Dziś mieliśmy okazję odwiedzić Katowice i klinikę Gyncentrum, w której na koszt naszego pięknego Państwa przeprowadzono nam badania prenatalne. Powiem Wam, że doznania kosmiczne, głównie dlatego, że ta mała osóbka znajdująca się w ciele mojej żony wygląda jak kosmita 😉
W trakcie badań lekarz (z tego co pamiętam nie doktor) skorzystał ze swojej superanckiej wiedzy i wypasionego sprzętu, aby z bliska pokazać nam maleństwo. Maleństwo, które wierciło się jak wściekłe, odwracało tyłem lub bokiem i za nic w świecie nie chciało pokazać swojego krocza, aby stwierdzić jaka jest jego/jej płeć. Nie to jednak w badaniach prenatalnych jest najważniejsze.
Badania prenatalne robi się bowiem po to, aby w jak największym stopniu wykluczyć możliwe choroby genetyczne. Specjalista bada każdą kolejną część ciała dziecka, a nawet jego organy, aby stwierdzić czy którykolwiek z parametrów sygnalizuje, że może wystąpić podejrzenie np. zespołu Downa.

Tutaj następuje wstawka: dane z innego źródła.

(* ===== verification/RiskMonitor.v ===== *)
(** * The risk-exit monitor: [services/risk_exit_monitor.py]

    One tick judges the open pairs and the accounts by the rules of
    [RiskExit.v], arms the kill switch for an account that broke its daily
    limits and closes the pairs that are due.  Ticks do not overlap; what other
    sessions write is part of what a close leaves behind. *)

From S2P Require Import Prelude Rounding PyText PyTime Identifiers RmsModels LivePnl Sizer Accounts TradeBook RiskExit SessionClock JobQueue Positions OrderLedger Persistence TradingPause ManualLedger KillSwitch EngineFlatten Reconcile ReconcileFacts.

#[local] Open Scope Q_scope.
#[local] Open Scope py_scope.
#[local] Set Warnings "-clear-no-such-hyp".

(** What the monitor reads of an account, and of the live profit of a pair. *)
Record RiskAccount : Type := {
  ra_account_risk_enabled : bool;
  ra_daily_target : option Q;
  ra_daily_stop : option Q;
  ra_daily_target_unit : string;
  ra_daily_stop_unit : string;
  ra_total_margin : Q
}.
Record MonitorConfig : Type := {
  mc_enabled : bool; mc_shadow_mode : bool; mc_max_pnl_staleness_sec : Q; mc_max_retries : Z
}.
Abbreviation PairKey := (Z * string)%type.

(** The memory of the monitor. *)
Record Monitor : Type := {
  mn_inflight_pairs : gset PairKey;
  mn_inflight_accounts : gset Z;
  mn_pair_failures : gmap PairKey (Z * Q);        (* attempts, retry not before *)
  mn_pair_exhausted : gset PairKey;
  mn_shadow_pairs : gset (Z * string * string);
  mn_shadow_accounts : gset (Z * string)
}.
Definition new_monitor : Monitor := {|
  mn_inflight_pairs := ∅; mn_inflight_accounts := ∅; mn_pair_failures := ∅; mn_pair_exhausted := ∅;
  mn_shadow_pairs := ∅; mn_shadow_accounts := ∅ |}.
Definition set_inflight (pairs : gset PairKey) (accounts : gset Z) (m : Monitor) : Monitor := {|
  mn_inflight_pairs := pairs; mn_inflight_accounts := accounts; mn_pair_failures := mn_pair_failures m;
  mn_pair_exhausted := mn_pair_exhausted m; mn_shadow_pairs := mn_shadow_pairs m;
  mn_shadow_accounts := mn_shadow_accounts m |}.
Definition set_failures (failures : gmap PairKey (Z * Q)) (exhausted : gset PairKey) (m : Monitor) : Monitor := {|
  mn_inflight_pairs := mn_inflight_pairs m; mn_inflight_accounts := mn_inflight_accounts m;
  mn_pair_failures := failures; mn_pair_exhausted := exhausted; mn_shadow_pairs := mn_shadow_pairs m;
  mn_shadow_accounts := mn_shadow_accounts m |}.
Definition set_shadow (pairs : gset (Z * string * string)) (accounts : gset (Z * string)) (m : Monitor) : Monitor := {|
  mn_inflight_pairs := mn_inflight_pairs m; mn_inflight_accounts := mn_inflight_accounts m;
  mn_pair_failures := mn_pair_failures m; mn_pair_exhausted := mn_pair_exhausted m; mn_shadow_pairs := pairs;
  mn_shadow_accounts := accounts |}.

(** What it shares with the rest of the program. *)
Record RiskWorld : Type := {
  rw_kill : KillState;
  rw_pause : PauseState;
  rw_accounts : gmap Z RiskAccount;
  rw_events : list EventRow
}.
Definition set_rw_kill (s : KillState) (w : RiskWorld) : RiskWorld := {|
  rw_kill := s; rw_pause := rw_pause w; rw_accounts := rw_accounts w; rw_events := rw_events w |}.
Definition set_rw_events (l : list EventRow) (w : RiskWorld) : RiskWorld := {|
  rw_kill := rw_kill w; rw_pause := rw_pause w; rw_accounts := rw_accounts w; rw_events := l |}.
(** The calls it makes: a close and its answer, a square-off and the operation
    that is handed to the flatten worker. *)
Inductive Call : Type :=
  | CallClose (account_id : Z) (trade_id : string) (reason : ExitReason) (answer : PairClose)
  | CallSquareOff (account_id : Z) (reason : ExitReason) (flatten : option Z).
Record RiskRun : Type := { rs_monitor : Monitor; rs_world : RiskWorld; rs_calls : list Call }.
Definition on_monitor (f : Monitor -> Monitor) (s : RiskRun) : RiskRun := {|
  rs_monitor := f (rs_monitor s); rs_world := rs_world s; rs_calls := rs_calls s |}.
Definition on_risk_world (f : RiskWorld -> RiskWorld) (s : RiskRun) : RiskRun := {|
  rs_monitor := rs_monitor s; rs_world := f (rs_world s); rs_calls := rs_calls s |}.
Definition called (c : Call) (s : RiskRun) : RiskRun := {|
  rs_monitor := rs_monitor s; rs_world := rs_world s; rs_calls := rs_calls s ++ [c] |}.

(** What a tick meets: the clocks, the live profits, which events can be
    written, how the transactions of a square-off end, and what the close of a
    pair answers and leaves behind, with the clock then. *)
Record SquareOff : Type := { sq_id : Z; sq_reason_commits : bool; sq_commits : bool }.
Record Tick : Type := {
  tk_now : Z;
  tk_mono : Q;
  tk_connected : bool;
  tk_pair_pnl : Z -> string -> option PairPnlSnapshot;
  tk_event_written : EventRow -> bool;
  tk_square_off : Z -> SquareOff;
  tk_close_pair : Z -> string -> ExitReason -> RiskWorld -> RiskWorld * PairClose;
  tk_mono_after : Z -> string -> Q
}.

Definition reason_value (r : ExitReason) : string :=
  match r with
  | PAIR_TARGET => "PAIR_TARGET" | PAIR_STOP => "PAIR_STOP" | PAIR_TIME_LIMIT => "PAIR_TIME_LIMIT"
  | ACCOUNT_TARGET => "ACCOUNT_TARGET" | ACCOUNT_STOP => "ACCOUNT_STOP"
  end.
Definition iso_date (day : Z) : string :=
  let '(y, m, d) := civil_from_days day in
  (fmt_d 4 y ++ "-" ++ fmt_d 2 m ++ "-" ++ fmt_d 2 d)%string.

Section Monitor.
(** The session clock, the time zone of New York, and the text of a decimal. *)
Variables (rth_open rth_close : Z -> result (option Z)) (to_et to_utc : Z -> Z) (str_dec : Q -> string).
Variable cfg : MonitorConfig.

(** The open of the session, inside regular trading hours. *)
Definition in_rth (now : Z) : result (option Z) :=
  let et := to_et now in
  let day := (et / day_us)%Z in
  let! o := rth_open day in
  let! c := rth_close day in
  Ok (match o, c with
      | Some o, Some c => if (o <=? et)%Z && (et <? c)%Z then Some o else None
      | _, _ => None
      end).
Definition snapshot_fresh (snapshot : option PairPnlSnapshot) (now_mono : Q) : bool :=
  match snapshot with
  | None => false
  | Some x => ps_all_legs_marked x && (0 <? ps_updated_at_mono x)
              && (fl (now_mono - ps_updated_at_mono x) <=? mc_max_pnl_staleness_sec cfg)
  end.
Definition pair_ready (key : PairKey) (now_mono : Q) (m : Monitor) : bool :=
  negb (bool_decide (key ∈ mn_inflight_pairs m) || bool_decide (key ∈ mn_pair_exhausted m))
  && match mn_pair_failures m !! key with Some (_, until) => negb (now_mono <? until) | None => true end.

Definition risk_event (kind : string) (detail : list (string * json)) (key : string) : EventRow := {|
  ev_process := "risk_exit"; ev_kind := kind; ev_detail := JObj detail; ev_signal_id := None; ev_order_id := None;
  ev_basket_id := None; ev_key := Some key |}.
(** A failure to write an event is logged. *)
Definition append_risk_event (t : Tick) (e : EventRow) : RiskRun -> RiskRun :=
  on_risk_world (fun w => if tk_event_written t e then set_rw_events (fst (append_event e (rw_events w))) w else w).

U nas na całe szczęście takich podejrzeń nie ma. Będziemy czekać jeszcze na wyniki badania krwi, ale jesteśmy przekonani, że będą dla nas pozytywne.
Jeśli zastanawiacie się czy warto zrobić badania prenatalne, to odpowiem jednym słowem: tak. Na dzień dzisiejszy nie widzę innej opcji. Przecież ewentualne wcześniejsze wykrycie choroby może pomóc w jej leczeniu lub po prostu w przygotowaniu się na życie z chorym dzieckiem, które potrzebuje wyjątkowej troski.